### WHAT THIS TASK INVOLVES:
Starting with the line that contains "else let '(r, l'') := link_loop" and stopping after the line that contains "c0 ← field_at", copy the entries below exactly. Include nothing else.

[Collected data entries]
↓↓↓
(* ===== verification/UserManager.v ===== *)
(** * UserManager (UserManager.h, UserManager.cpp)

    The users and groups, loaded from the database at start-up and kept in memory: a group is
    a user whose id is not below [GROUPID_BOUBDARY], its members are its friends. *)

From S2P Require Import Prelude Bytes Text StdMap Field QueryResult Database.

Definition GROUPID_BOUBDARY : Z := 268435455.    (* 0x0FFFFFFF *)

(** [clienttype] and [status] are indeterminate until somebody assigns them. *)
Record User := {
  userid : Z;
  username : bytes;
  password : bytes;
  nickname : bytes;
  facetype : Z;
  custimface : bytes;
  customfacefmt : bytes;
  gender : Z;
  birthday : Z;
  signature : bytes;
  address : bytes;
  phonenumber : bytes;
  mail : bytes;
  ownerid : Z;
  clienttype : option Z;
  status : option Z;
  friends : list Z;        (* std::set<int32_t> *)
}.

(** [User::User] *)
Definition User_new : User := {|
  userid := -1; username := []; password := []; nickname := []; facetype := -1; custimface := [];
  customfacefmt := []; gender := -1; birthday := -1; signature := []; address := [];
  phonenumber := []; mail := []; ownerid := -1; clienttype := None; status := None; friends := [] |}.

(** The user [OnRegisterResponse] registers. *)
Definition registered (name nick pass : bytes) : User := {|
  userid := -1; username := name; password := pass; nickname := nick; facetype := -1;
  custimface := []; customfacefmt := []; gender := -1; birthday := -1; signature := [];
  address := []; phonenumber := []; mail := []; ownerid := -1; clienttype := None;
  status := None; friends := [] |}.

Record UserManager := {
  m_cachedUsers : list User;
  m_mapUsers : list (Z * User);
  m_baseUserID : Z;
  m_baseGrupID : Z;
}.

Definition UserManager_new : UserManager :=
  {| m_cachedUsers := []; m_mapUsers := []; m_baseUserID := 0; m_baseGrupID := 268435455 |}.

Definition set_users (l : list User) (m : UserManager) : UserManager :=
  {| m_cachedUsers := l; m_mapUsers := m_mapUsers m; m_baseUserID := m_baseUserID m;
     m_baseGrupID := m_baseGrupID m |}.
Definition set_baseUserID (i : Z) (m : UserManager) : UserManager :=
  {| m_cachedUsers := m_cachedUsers m; m_mapUsers := m_mapUsers m; m_baseUserID := i;
     m_baseGrupID := m_baseGrupID m |}.
Definition set_baseGrupID (i : Z) (m : UserManager) : UserManager :=
  {| m_cachedUsers := m_cachedUsers m; m_mapUsers := m_mapUsers m; m_baseUserID := m_baseUserID m;
     m_baseGrupID := i |}.

Definition set_friends (l : list Z) (u : User) : User := {|
  userid := userid u; username := username u; password := password u; nickname := nickname u;
  facetype := facetype u; custimface := custimface u; customfacefmt := customfacefmt u;
  gender := gender u; birthday := birthday u; signature := signature u; address := address u;
  phonenumber := phonenumber u; mail := mail u; ownerid := ownerid u; clienttype := clienttype u;
  status := status u; friends := l |}.

Definition set_password (p : bytes) (u : User) : User := {|
  userid := userid u; username := username u; password := p; nickname := nickname u;
  facetype := facetype u; custimface := custimface u; customfacefmt := customfacefmt u;
  gender := gender u; birthday := birthday u; signature := signature u; address := address u;
  phonenumber := phonenumber u; mail := mail u; ownerid := ownerid u; clienttype := clienttype u;
  status := status u; friends := friends u |}.

(** ** Operations *)

(** The first cached user that passes a test: the search loops. *)
Definition find_user (p : User -> bool) (l : list User) : option User := List.find p l.

(** The loops that change the first user with an id and return [true]. *)
Fixpoint update_user (id : Z) (f : User -> User) (l : list User) : bool * list User :=
  match l with
  | [] => (false, [])
  | u :: l' =>
      if decide (userid u = id) then (true, f u :: l')
      else let '(r, l'') := update_user id f l' in (r, u :: l'')
  end.

(** The loops of [AddFriendToUser] and [DeleteFriendToUser]: both sides' sets, until both ids
    have been met. *)
Fixpoint link_loop (change : Z -> list Z -> list Z) (uid friendid : Z) (found1 found2 : bool)
    (l : list User) : bool * list User :=
  match l with
  | [] => (false, [])
  | u :: l' =>
      let '(u, found1) := if decide (userid u = uid)
        then (set_friends (change friendid (friends u)) u, true) else (u, found1) in
      let '(u, found2) := if decide (userid u = friendid)
        then (set_friends (change uid (friends u)) u, true) else (u, found2) in
      if found1 && found2 then (true, u :: l')
      else let '(r, l'') := link_loop change uid friendid found1 found2 l' in (r, u :: l'')
  end.

Section manager.
Context {D : Type} `{Database D}.

(** Code that runs on the manager and the database. *)
Definition U (A : Type) : Type := M (UserManager * D) A.

Definition mgr {A} (f : UserManager -> A) : U A := gets (fun s => f s.1).
Definition update (f : UserManager -> UserManager) : U unit := modify (fun s => (f s.1, s.2)).
Definition db {A} (m : M D A) : U A := zoom snd (fun d s => (s.1, d)) m.

Definition insert_user_sql (id : Z) (u : User) : bytes :=
  bs "INSERT INTO t_user (f_user_id,f_username,f_nickname,f_password,f_register_time)"
  ++ bs " VALUES(" ++ to_dec id ++ bs ",'" ++ username u ++ bs "','" ++ nickname u ++ bs "','"
  ++ password u ++ bs "',NOW());".

(** [AddUser]: the result, and the user passed by reference. *)
Definition AddUser (user : User) : U (bool * User) :=
  base ← mgr m_baseUserID;
  base ← lift (int_add base 1);
  _ ← update (set_baseUserID base);
  result ← db (Excute (insert_user_sql base user));
  if result : bool then
    let user := {|
      userid := base; username := username user; password := password user;
      nickname := nickname user; facetype := 0; custimface := custimface user;
      customfacefmt := customfacefmt user; gender := 0; birthday := 20000101;
      signature := signature user; address := address user; phonenumber := phonenumber user;
      mail := mail user; ownerid := 0; clienttype := clienttype user; status := status user;
      friends := friends user |} in
    _ ← update (fun m => set_users (m_cachedUsers m ++ [user]) m);
    mret (true, user)
  else mret (false, user).

Definition load_users_sql : bytes :=
  bs "SELECT f_user_id,f_username,f_nickname,f_password,f_facetype,f_customface,f_gender,f_birthday,f_signature,f_address,f_phonenumber,f_mail FROM t_user ORDER BY f_user_id DESC;".

(** The body of the loading loop: [pRow[0]] to [pRow[11]] into a new user. *)
Definition read_user (q : QueryResult) : outcome User :=
  c0 ← field_at q 0; c1 ← field_at q 1; c2 ← field_at q 2; c3 ← field_at q 3;
  c4 ← field_at q 4; c5 ← field_at q 5; c6 ← field_at q 6; c7 ← field_at q 7;
  c8 ← field_at q 8; c9 ← field_at q 9; c10 ← field_at q 10; c11 ← field_at q 11;
  mret {| userid := toInt32 c0; username := GetString c1; password := GetString c3;
    nickname := GetString c2; facetype := toInt32 c4; custimface := GetString c5;
    customfacefmt := []; gender := toInt32 c6; birthday := toInt32 c7; signature := GetString c8;
    address := GetString c9; phonenumber := GetString c10; mail := GetString c11; ownerid := -1;
    clienttype := None; status := None; friends := [] |}.

Definition load_user (q : QueryResult) (_ : unit) : U unit :=
  u ← lift (read_user q);
  _ ← update (fun m => set_users (m_cachedUsers m ++ [u]) m);
  update (fun m => if decide (m_baseUserID m < userid u) then set_baseUserID (userid u) m else m).

Definition LoadUserFromDB : U bool :=
  result ← db (Query load_users_sql);
  match result with
  | None => mret false
  | Some q => _ ← while_rows load_user tt q; mret true
  end.

Definition load_relationship_sql (id : Z) : bytes :=
  bs "SELECT f_user_id1,f_user_id2 FROM t_user_relationship WHERE f_user_id1=" ++ to_dec id
  ++ bs " OR f_user_id2=" ++ to_dec id ++ bs ";".

Definition load_friend (id : Z) (q : QueryResult) (fs : list Z) : U (list Z) :=
  c0 ← lift (field_at q 0);
  c1 ← lift (field_at q 1);
  let friendid1 := toInt32 c0 in
  let firendid2 := toInt32 c1 in
  mret (if decide (friendid1 = id) then sinsert firendid2 fs else sinsert friendid1 fs).

(** [LoadRelationshipFromDB]: the result, and the set passed by reference. *)
Definition LoadRelationshipFromDB (id : Z) (fs : list Z) : U (bool * list Z) :=
  result ← db (Query (load_relationship_sql id));
  match result with
  | None => mret (false, fs)
  | Some q => fs ← while_rows (load_friend id) fs q; mret (true, fs)
  end.

(** The loop of [Init] over the users, which writes each one's friends in place. *)
Fixpoint load_friends (l : list User) : U (list User) :=
  match l with
  | [] => mret []
  | u :: l' =>
      '(_, fs) ← LoadRelationshipFromDB (userid u) (friends u);
      l'' ← load_friends l';
      mret (set_friends fs u :: l'')
  end.

Definition Init : U bool :=
  ok ← LoadUserFromDB;
  if ok : bool then
    l ← mgr m_cachedUsers;
    l' ← load_friends l;
    _ ← update (set_users l');
    mret true
  else mret false.

(** The queries: [None] is [false] with the output parameter unchanged. *)
Definition GetUserInfoByUsername (name : bytes) : U (option User) :=
  mgr (fun m => find_user (fun u => bool_decide (username u = name)) (m_cachedUsers m)).

Definition GetUserInfoByUserId (id : Z) : U (option User) :=
  mgr (fun m => find_user (fun u => userid u =? id) (m_cachedUsers m)).

(** [GetFriendInfoByUserId]: always [true]; the users appended to the empty list it is given. *)
Definition friends_of (id : Z) (l : list User) : list Z :=
  match find_user (fun u => userid u =? id) l with Some u => friends u | None => [] end.

Definition GetFriendInfoByUserId (id : Z) : U (list User) :=
  mgr (fun m =>
    omap (fun f => find_user (fun u => userid u =? f) (m_cachedUsers m))
      (friends_of id (m_cachedUsers m))).

Definition GetUserByID (id : Z) : U (option User) := mgr (fun m => mfind id (m_mapUsers m)).

Definition AddFriendToUser (id friendid : Z) : U bool :=
  l ← mgr m_cachedUsers;
  let '(r, l') := link_loop sinsert id friendid false false l in
  _ ← update (set_users l');
  mret r.

Definition DeleteFriendToUser (id friendid : Z) : U bool :=
  l ← mgr m_cachedUsers;
  let '(r, l') := link_loop serase id friendid false false l in
  _ ← update (set_users l');
  mret r.

Definition make_relationship_sql (smallid greatid : Z) : bytes :=
  bs "INSERT INTO t_user_relationship(f_user_id1, f_user_id2) VALUES(" ++ to_dec smallid ++ bs ","
  ++ to_dec greatid ++ bs ") ;".

Definition MakeFriendRelationship (smallid greatid : Z) : U bool :=
  if decide (smallid >= greatid) then mret false
  else
    ok ← db (Excute (make_relationship_sql smallid greatid));
    if ok : bool then
      AddFriendToUser smallid greatid
    else mret false.

Definition release_relationship_sql (smallid greatid : Z) : bytes :=
  c_str (snprintf 256 (bs "DELETE FROM t_user_relationship WHERE f_user_id1 = " ++ to_dec smallid
    ++ bs " AND f_user_id2 = " ++ to_dec greatid ++ bs " ;")).

Definition ReleaseFriendRelationship (smallid greatid : Z) : U bool :=
  if decide (smallid >= greatid) then mret false
  else
    ok ← db (Excute (release_relationship_sql smallid greatid));
    if ok : bool then DeleteFriendToUser smallid greatid else mret false.

Definition update_user_sql (id : Z) (i : User) : bytes :=
  bs "UPDATE t_user SET f_nickname='" ++ nickname i ++ bs "', f_facetype=" ++ to_dec (facetype i)
  ++ bs ", f_customface='" ++ custimface i ++ bs "', f_gender=" ++ to_dec (gender i)
  ++ bs ", f_birthday=" ++ to_dec (birthday i) ++ bs ", f_signature='" ++ signature i
  ++ bs "', f_address='" ++ address i ++ bs "', f_phonenumber='" ++ phonenumber i
  ++ bs "', f_mail='" ++ mail i ++ bs "' WHERE f_user_id=" ++ to_dec id ++ bs ";".

(** The nine assignments of [UpdateUserInfo]. *)
Definition with_info (i u : User) : User := {|
  userid := userid u; username := username u; password := password u; nickname := nickname i;
  facetype := facetype i; custimface := custimface i; customfacefmt := customfacefmt u;
  gender := gender i; birthday := birthday i; signature := signature i; address := address i;
  phonenumber := phonenumber i; mail := mail i; ownerid := ownerid u; clienttype := clienttype u;
  status := status u; friends := friends u |}.

Definition UpdateUserInfo (id : Z) (newuserinfo : User) : U bool :=
  ok ← db (Excute (update_user_sql id newuserinfo));
  if ok : bool then
    l ← mgr m_cachedUsers;
    let '(r, l') := update_user id (with_info newuserinfo) l in
    _ ← update (set_users l');
    mret r
  else mret false.

Definition modify_password_sql (id : Z) (newpassword : bytes) : bytes :=
  bs "UPDATE t_user SET f_password='" ++ newpassword ++ bs "' WHERE f_user_id=" ++ to_dec id ++ bs ";".

Definition ModifyUserPassword (id : Z) (newpassword : bytes) : U bool :=
  ok ← db (Excute (modify_password_sql id newpassword));
  if ok : bool then
    l ← mgr m_cachedUsers;
    let '(r, l') := update_user id (set_password newpassword) l in
    _ ← update (set_users l');
    mret r
  else mret false.

Definition insert_group_sql (id : Z) (groupname : bytes) (owner : Z) : bytes :=
  c_str (snprintf 256 (
    bs "INSERT INTO t_user(f_user_id, f_username, f_nickname, f_password, f_owner_id, f_register_time) VALUES("
    ++ to_dec id ++ bs ", '" ++ to_dec id ++ bs "', '" ++ groupname ++ bs "', '', " ++ to_dec owner
    ++ bs ",  NOW());")).

(** [AddGroup], on a C string: the group id, assigned only on success ([None] is [false]). *)
Definition AddGroup (groupname : bytes) (owner : Z) : U (option Z) :=
  base ← mgr m_baseGrupID;
  base ← lift (int_add base 1);
  _ ← update (set_baseGrupID base);
  ok ← db (Excute (insert_group_sql base (c_str groupname) owner));
  if ok : bool then
    let u := {|
      userid := base; username := c_str (snprintf 12 (to_dec base)); password := [];
      nickname := c_str groupname; facetype := -1; custimface := []; customfacefmt := [];
      gender := -1; birthday := -1; signature := []; address := []; phonenumber := []; mail := [];
      ownerid := owner; clienttype := None; status := None; friends := [] |} in
    _ ← update (fun m => set_users (m_cachedUsers m ++ [u]) m);
    mret (Some base)
  else mret None.

Definition save_chat_sql (senderid targetid : Z) (chatmsg : bytes) : bytes :=
  bs "INSERT INTO t_chatmsg(f_senderid, f_targetid, f_msgcontent) VALUES(" ++ to_dec senderid
  ++ bs ", " ++ to_dec targetid ++ bs ", '" ++ chatmsg ++ bs "');".

Definition SaveChatMsgToDb (senderid targetid : Z) (chatmsg : bytes) : U bool :=
  ok ← db (Excute (save_chat_sql senderid targetid chatmsg));
  mret ok.
End manager.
↑↑↑
### ANSWER TO THE PROBLEM:
      else let '(r, l'') := link_loop change uid friendid found1 found2 l' in (r, u :: l'')
  end.

Section manager.
Context {D : Type} `{Database D}.

(** Code that runs on the manager and the database. *)
Definition U (A : Type) : Type := M (UserManager * D) A.

Definition mgr {A} (f : UserManager -> A) : U A := gets (fun s => f s.1).
Definition update (f : UserManager -> UserManager) : U unit := modify (fun s => (f s.1, s.2)).
Definition db {A} (m : M D A) : U A := zoom snd (fun d s => (s.1, d)) m.

Definition insert_user_sql (id : Z) (u : User) : bytes :=
  bs "INSERT INTO t_user (f_user_id,f_username,f_nickname,f_password,f_register_time)"
  ++ bs " VALUES(" ++ to_dec id ++ bs ",'" ++ username u ++ bs "','" ++ nickname u ++ bs "','"
  ++ password u ++ bs "',NOW());".

(** [AddUser]: the result, and the user passed by reference. *)
Definition AddUser (user : User) : U (bool * User) :=
  base ← mgr m_baseUserID;
  base ← lift (int_add base 1);
  _ ← update (set_baseUserID base);
  result ← db (Excute (insert_user_sql base user));
  if result : bool then
    let user := {|
      userid := base; username := username user; password := password user;
      nickname := nickname user; facetype := 0; custimface := custimface user;
      customfacefmt := customfacefmt user; gender := 0; birthday := 20000101;
      signature := signature user; address := address user; phonenumber := phonenumber user;
      mail := mail user; ownerid := 0; clienttype := clienttype user; status := status user;
      friends := friends user |} in
    _ ← update (fun m => set_users (m_cachedUsers m ++ [user]) m);
    mret (true, user)
  else mret (false, user).

Definition load_users_sql : bytes :=
  bs "SELECT f_user_id,f_username,f_nickname,f_password,f_facetype,f_customface,f_gender,f_birthday,f_signature,f_address,f_phonenumber,f_mail FROM t_user ORDER BY f_user_id DESC;".

(** The body of the loading loop: [pRow[0]] to [pRow[11]] into a new user. *)
Definition read_user (q : QueryResult) : outcome User :=
  c0 ← field_at q 0; c1 ← field_at q 1; c2 ← field_at q 2; c3 ← field_at q 3;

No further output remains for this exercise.